REQUIRED WORK
Reproduce, with no changes, the line that contains "(** The header" and all the lines that come after it in the records.

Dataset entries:
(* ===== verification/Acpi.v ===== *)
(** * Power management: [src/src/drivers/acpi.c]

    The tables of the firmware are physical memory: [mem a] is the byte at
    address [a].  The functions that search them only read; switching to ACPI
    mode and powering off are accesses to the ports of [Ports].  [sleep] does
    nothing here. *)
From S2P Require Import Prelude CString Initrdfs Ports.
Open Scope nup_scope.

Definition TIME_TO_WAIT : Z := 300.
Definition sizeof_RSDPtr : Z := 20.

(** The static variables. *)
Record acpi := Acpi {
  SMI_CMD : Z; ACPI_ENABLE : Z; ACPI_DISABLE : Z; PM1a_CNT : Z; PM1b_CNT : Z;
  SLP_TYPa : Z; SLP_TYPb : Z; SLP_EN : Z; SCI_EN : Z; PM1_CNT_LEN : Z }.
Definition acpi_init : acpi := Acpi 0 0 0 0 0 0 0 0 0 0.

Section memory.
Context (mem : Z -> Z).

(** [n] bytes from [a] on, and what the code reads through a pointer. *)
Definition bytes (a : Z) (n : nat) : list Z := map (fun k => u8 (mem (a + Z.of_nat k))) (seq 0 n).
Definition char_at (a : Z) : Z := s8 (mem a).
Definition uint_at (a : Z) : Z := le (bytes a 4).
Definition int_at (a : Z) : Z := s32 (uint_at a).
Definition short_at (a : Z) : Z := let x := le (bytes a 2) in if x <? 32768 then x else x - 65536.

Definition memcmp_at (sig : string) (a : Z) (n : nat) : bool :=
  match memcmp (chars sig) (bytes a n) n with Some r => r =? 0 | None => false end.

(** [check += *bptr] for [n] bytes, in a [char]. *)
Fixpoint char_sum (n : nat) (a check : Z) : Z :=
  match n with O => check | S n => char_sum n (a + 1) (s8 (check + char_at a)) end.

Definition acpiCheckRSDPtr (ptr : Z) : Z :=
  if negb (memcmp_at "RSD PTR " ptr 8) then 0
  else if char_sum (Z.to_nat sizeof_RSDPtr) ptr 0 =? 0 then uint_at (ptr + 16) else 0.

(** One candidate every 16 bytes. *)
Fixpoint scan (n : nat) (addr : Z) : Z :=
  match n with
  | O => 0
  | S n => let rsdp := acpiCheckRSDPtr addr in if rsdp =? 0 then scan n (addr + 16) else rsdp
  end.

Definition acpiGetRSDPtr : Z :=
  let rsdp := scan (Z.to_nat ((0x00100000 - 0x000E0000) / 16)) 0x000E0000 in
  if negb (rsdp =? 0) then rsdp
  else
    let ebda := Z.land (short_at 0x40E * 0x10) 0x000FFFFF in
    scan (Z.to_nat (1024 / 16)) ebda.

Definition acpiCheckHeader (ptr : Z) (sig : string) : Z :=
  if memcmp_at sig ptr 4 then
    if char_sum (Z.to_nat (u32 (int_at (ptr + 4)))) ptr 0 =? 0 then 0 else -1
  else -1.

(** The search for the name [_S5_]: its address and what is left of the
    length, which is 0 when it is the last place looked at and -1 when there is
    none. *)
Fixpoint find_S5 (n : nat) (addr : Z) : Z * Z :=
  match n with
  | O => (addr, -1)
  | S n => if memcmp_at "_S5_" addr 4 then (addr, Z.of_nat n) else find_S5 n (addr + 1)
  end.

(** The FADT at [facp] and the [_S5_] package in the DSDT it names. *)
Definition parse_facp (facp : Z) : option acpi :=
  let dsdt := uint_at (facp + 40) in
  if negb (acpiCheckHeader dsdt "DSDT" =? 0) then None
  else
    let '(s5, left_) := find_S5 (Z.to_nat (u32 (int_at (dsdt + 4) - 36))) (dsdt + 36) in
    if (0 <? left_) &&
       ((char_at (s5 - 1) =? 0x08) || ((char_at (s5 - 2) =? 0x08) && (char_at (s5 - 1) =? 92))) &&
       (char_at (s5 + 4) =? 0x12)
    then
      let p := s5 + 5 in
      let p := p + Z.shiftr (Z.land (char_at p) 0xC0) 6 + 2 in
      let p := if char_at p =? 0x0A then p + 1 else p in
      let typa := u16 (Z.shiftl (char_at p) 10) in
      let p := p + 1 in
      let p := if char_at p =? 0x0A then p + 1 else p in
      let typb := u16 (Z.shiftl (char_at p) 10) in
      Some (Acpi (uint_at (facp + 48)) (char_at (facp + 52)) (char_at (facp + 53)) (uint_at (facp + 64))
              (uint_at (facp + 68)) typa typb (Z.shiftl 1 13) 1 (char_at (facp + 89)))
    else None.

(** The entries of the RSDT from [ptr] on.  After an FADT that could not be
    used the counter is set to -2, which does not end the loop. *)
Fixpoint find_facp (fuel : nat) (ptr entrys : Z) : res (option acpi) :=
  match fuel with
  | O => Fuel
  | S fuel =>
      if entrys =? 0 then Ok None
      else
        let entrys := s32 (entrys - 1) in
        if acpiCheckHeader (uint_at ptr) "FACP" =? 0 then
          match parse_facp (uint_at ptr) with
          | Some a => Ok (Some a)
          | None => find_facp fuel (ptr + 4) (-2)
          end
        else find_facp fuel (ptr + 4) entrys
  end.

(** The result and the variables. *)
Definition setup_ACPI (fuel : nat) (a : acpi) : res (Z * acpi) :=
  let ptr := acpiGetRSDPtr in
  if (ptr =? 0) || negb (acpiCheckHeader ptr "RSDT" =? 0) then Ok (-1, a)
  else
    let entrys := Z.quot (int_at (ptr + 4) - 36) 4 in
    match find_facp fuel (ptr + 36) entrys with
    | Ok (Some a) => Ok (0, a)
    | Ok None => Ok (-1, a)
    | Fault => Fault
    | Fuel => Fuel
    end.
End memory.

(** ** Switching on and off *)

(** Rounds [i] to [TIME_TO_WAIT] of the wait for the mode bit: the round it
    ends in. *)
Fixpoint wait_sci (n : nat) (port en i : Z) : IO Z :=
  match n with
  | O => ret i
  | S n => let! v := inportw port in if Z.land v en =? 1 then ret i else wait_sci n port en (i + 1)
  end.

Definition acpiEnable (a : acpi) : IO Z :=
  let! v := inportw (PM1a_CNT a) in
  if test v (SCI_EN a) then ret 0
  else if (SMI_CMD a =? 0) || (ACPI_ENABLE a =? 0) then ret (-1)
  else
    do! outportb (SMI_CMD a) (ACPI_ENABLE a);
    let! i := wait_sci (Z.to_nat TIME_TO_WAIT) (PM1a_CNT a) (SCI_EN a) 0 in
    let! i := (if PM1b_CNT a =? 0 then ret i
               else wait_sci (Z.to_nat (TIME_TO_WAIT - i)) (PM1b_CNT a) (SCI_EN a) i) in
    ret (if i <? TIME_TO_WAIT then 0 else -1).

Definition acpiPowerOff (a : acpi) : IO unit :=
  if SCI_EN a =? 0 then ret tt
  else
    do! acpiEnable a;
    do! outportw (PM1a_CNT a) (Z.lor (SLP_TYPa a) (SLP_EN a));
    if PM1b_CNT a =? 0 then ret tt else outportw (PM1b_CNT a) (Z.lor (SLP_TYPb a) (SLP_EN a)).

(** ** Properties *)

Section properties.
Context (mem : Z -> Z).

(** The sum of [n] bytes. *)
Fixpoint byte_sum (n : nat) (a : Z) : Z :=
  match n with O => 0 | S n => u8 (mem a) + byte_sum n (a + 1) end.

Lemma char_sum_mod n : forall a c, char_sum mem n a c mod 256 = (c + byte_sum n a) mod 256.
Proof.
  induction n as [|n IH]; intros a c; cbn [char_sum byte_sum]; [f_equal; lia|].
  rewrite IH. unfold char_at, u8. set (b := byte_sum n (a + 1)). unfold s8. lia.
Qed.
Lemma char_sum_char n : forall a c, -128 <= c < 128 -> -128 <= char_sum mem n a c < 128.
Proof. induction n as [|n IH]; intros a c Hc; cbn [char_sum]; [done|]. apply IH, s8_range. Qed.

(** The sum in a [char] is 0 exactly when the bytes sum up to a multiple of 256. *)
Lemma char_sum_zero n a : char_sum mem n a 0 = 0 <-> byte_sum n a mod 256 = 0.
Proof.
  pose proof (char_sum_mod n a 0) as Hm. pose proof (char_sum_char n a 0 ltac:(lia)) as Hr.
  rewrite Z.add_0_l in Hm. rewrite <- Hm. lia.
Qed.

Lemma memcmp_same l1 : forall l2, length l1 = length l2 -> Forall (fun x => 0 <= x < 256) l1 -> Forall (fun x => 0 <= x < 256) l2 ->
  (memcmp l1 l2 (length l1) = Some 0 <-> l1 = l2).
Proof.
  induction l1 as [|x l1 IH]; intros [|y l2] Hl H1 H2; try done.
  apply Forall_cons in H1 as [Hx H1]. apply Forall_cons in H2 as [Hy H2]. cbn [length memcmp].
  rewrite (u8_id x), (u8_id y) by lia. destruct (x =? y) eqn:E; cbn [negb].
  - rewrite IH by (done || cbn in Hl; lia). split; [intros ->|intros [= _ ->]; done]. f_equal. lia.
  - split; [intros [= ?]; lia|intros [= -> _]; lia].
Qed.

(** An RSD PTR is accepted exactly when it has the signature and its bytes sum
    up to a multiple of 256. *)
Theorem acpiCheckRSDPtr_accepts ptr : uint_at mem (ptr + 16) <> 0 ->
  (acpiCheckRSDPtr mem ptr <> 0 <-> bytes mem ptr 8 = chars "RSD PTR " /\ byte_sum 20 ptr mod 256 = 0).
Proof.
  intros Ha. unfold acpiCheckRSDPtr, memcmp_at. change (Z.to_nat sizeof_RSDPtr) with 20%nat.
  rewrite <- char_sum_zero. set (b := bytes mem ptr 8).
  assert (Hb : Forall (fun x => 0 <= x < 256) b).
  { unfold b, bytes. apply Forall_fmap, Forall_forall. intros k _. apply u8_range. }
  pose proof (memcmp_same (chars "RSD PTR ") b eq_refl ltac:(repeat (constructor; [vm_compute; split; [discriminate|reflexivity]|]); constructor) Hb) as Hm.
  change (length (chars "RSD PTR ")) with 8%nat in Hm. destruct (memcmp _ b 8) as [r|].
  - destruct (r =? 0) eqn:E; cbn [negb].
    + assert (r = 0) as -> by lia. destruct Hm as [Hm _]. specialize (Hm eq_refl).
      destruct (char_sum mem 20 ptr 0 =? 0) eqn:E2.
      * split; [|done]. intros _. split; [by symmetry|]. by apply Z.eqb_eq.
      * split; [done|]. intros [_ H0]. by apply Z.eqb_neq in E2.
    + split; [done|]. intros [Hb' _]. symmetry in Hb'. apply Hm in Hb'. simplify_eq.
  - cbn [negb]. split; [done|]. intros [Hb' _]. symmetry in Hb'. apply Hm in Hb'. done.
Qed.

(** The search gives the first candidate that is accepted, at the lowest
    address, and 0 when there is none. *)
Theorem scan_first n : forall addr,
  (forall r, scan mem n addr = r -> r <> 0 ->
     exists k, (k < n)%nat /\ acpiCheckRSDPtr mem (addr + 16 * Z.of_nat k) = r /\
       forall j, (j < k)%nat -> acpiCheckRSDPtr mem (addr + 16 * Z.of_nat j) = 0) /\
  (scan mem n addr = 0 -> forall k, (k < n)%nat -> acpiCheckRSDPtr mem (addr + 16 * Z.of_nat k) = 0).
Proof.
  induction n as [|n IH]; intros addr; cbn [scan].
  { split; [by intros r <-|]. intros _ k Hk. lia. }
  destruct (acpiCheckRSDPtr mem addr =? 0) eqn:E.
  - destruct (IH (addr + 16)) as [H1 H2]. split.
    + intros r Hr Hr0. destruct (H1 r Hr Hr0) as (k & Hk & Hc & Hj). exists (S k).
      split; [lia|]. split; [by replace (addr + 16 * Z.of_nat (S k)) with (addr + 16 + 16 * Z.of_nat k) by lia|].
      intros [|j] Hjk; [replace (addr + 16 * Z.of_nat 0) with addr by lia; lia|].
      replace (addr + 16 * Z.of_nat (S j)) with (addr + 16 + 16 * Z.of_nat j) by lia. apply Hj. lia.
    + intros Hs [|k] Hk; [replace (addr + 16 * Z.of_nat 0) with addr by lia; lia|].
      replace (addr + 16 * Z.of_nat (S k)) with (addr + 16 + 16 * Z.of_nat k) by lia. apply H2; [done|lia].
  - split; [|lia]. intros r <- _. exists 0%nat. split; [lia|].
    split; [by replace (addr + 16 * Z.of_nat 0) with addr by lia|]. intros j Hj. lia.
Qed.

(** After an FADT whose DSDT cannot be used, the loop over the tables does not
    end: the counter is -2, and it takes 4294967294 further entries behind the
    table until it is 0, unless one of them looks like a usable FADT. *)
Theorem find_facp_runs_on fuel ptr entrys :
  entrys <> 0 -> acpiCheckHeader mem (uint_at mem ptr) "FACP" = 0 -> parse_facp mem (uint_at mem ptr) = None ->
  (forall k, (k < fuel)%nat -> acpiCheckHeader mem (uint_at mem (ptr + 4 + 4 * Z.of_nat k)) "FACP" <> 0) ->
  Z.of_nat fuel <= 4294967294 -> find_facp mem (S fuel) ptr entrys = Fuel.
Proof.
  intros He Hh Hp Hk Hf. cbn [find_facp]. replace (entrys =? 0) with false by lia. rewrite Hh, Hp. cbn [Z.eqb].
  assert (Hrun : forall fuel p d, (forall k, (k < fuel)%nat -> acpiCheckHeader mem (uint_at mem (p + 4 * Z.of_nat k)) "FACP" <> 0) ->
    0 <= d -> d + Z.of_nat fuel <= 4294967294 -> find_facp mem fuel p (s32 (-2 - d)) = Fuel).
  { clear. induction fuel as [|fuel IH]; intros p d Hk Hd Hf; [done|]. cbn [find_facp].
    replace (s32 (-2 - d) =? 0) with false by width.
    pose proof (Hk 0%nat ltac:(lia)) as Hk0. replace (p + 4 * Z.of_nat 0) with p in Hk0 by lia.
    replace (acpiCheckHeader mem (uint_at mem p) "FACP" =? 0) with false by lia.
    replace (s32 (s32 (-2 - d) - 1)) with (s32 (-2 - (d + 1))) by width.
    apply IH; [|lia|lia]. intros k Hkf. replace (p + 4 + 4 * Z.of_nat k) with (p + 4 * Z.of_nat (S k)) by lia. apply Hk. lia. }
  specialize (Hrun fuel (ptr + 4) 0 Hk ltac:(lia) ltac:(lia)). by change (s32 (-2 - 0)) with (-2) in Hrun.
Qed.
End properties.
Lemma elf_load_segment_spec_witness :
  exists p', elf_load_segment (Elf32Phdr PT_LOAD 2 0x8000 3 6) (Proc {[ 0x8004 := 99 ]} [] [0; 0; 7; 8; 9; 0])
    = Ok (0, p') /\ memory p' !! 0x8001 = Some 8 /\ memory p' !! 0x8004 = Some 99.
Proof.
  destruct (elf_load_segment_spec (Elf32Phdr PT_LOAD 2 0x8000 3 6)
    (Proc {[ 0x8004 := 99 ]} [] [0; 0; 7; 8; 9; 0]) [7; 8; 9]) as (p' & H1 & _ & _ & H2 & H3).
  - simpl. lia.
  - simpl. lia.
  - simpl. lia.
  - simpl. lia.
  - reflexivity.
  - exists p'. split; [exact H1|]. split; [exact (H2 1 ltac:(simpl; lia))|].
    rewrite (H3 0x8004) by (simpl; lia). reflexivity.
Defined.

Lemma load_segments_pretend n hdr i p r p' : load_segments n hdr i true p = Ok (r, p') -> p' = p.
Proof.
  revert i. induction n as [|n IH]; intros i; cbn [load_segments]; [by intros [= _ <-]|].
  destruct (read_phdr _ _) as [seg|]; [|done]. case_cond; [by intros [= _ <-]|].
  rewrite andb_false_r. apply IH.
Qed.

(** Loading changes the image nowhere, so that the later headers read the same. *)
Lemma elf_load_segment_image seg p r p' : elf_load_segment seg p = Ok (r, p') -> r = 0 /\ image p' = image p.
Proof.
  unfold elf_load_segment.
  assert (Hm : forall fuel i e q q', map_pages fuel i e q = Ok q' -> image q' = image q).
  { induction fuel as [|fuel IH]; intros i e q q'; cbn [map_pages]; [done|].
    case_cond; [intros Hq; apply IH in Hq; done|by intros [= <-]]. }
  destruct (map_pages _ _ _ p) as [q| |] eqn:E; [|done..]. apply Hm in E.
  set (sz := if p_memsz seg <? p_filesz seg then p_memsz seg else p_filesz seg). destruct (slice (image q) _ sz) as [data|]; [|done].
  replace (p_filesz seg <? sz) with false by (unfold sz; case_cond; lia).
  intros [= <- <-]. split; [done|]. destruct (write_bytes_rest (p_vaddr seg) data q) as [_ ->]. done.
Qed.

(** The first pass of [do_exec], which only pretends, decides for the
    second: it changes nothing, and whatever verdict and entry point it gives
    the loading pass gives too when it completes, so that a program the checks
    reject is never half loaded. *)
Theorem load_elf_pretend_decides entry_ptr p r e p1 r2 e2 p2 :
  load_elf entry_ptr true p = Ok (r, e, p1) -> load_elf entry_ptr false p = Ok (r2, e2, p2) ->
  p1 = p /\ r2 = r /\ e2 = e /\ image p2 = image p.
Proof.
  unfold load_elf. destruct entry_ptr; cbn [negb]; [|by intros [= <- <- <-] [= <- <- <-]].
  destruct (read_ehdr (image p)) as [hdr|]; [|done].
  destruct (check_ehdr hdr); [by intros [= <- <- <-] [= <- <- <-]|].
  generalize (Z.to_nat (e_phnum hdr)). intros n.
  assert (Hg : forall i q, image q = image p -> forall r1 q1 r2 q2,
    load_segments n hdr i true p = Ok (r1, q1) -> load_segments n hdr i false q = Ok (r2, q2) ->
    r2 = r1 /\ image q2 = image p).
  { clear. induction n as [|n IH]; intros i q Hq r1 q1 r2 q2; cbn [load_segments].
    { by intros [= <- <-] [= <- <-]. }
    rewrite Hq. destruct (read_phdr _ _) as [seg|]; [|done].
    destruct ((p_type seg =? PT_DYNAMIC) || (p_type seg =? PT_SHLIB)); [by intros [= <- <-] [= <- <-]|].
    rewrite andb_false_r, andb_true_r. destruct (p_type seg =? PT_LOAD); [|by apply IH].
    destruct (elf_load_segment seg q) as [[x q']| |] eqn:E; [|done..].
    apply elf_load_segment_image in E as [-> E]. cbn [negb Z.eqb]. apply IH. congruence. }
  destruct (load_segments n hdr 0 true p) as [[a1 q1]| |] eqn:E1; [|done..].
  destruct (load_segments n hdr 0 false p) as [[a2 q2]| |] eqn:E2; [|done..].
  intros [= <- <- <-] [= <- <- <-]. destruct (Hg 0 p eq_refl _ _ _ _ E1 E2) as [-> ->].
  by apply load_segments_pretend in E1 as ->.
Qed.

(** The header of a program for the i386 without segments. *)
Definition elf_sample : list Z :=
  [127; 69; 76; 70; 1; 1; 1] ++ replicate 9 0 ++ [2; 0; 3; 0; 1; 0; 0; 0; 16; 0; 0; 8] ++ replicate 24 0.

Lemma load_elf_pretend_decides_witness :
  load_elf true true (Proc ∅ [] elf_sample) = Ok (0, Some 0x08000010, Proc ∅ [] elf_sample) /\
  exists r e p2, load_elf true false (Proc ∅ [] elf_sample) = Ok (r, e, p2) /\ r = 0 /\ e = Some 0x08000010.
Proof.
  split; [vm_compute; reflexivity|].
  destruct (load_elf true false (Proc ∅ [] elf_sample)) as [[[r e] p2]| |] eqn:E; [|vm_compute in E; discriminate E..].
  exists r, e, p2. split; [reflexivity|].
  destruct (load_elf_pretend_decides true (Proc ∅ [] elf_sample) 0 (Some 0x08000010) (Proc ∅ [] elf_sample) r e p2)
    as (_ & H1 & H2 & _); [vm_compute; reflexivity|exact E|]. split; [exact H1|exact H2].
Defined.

WRITTEN REPLY
(** The header of a program for the i386 without segments. *)
Definition elf_sample : list Z :=
  [127; 69; 76; 70; 1; 1; 1] ++ replicate 9 0 ++ [2; 0; 3; 0; 1; 0; 0; 0; 16; 0; 0; 8] ++ replicate 24 0.

Lemma load_elf_pretend_decides_witness :
  load_elf true true (Proc ∅ [] elf_sample) = Ok (0, Some 0x08000010, Proc ∅ [] elf_sample) /\
  exists r e p2, load_elf true false (Proc ∅ [] elf_sample) = Ok (r, e, p2) /\ r = 0 /\ e = Some 0x08000010.
Proof.
  split; [vm_compute; reflexivity|].
  destruct (load_elf true false (Proc ∅ [] elf_sample)) as [[[r e] p2]| |] eqn:E; [|vm_compute in E; discriminate E..].
  exists r, e, p2. split; [reflexivity|].
  destruct (load_elf_pretend_decides true (Proc ∅ [] elf_sample) 0 (Some 0x08000010) (Proc ∅ [] elf_sample) r e p2)
    as (_ & H1 & H2 & _); [vm_compute; reflexivity|exact E|]. split; [exact H1|exact H2].
Defined.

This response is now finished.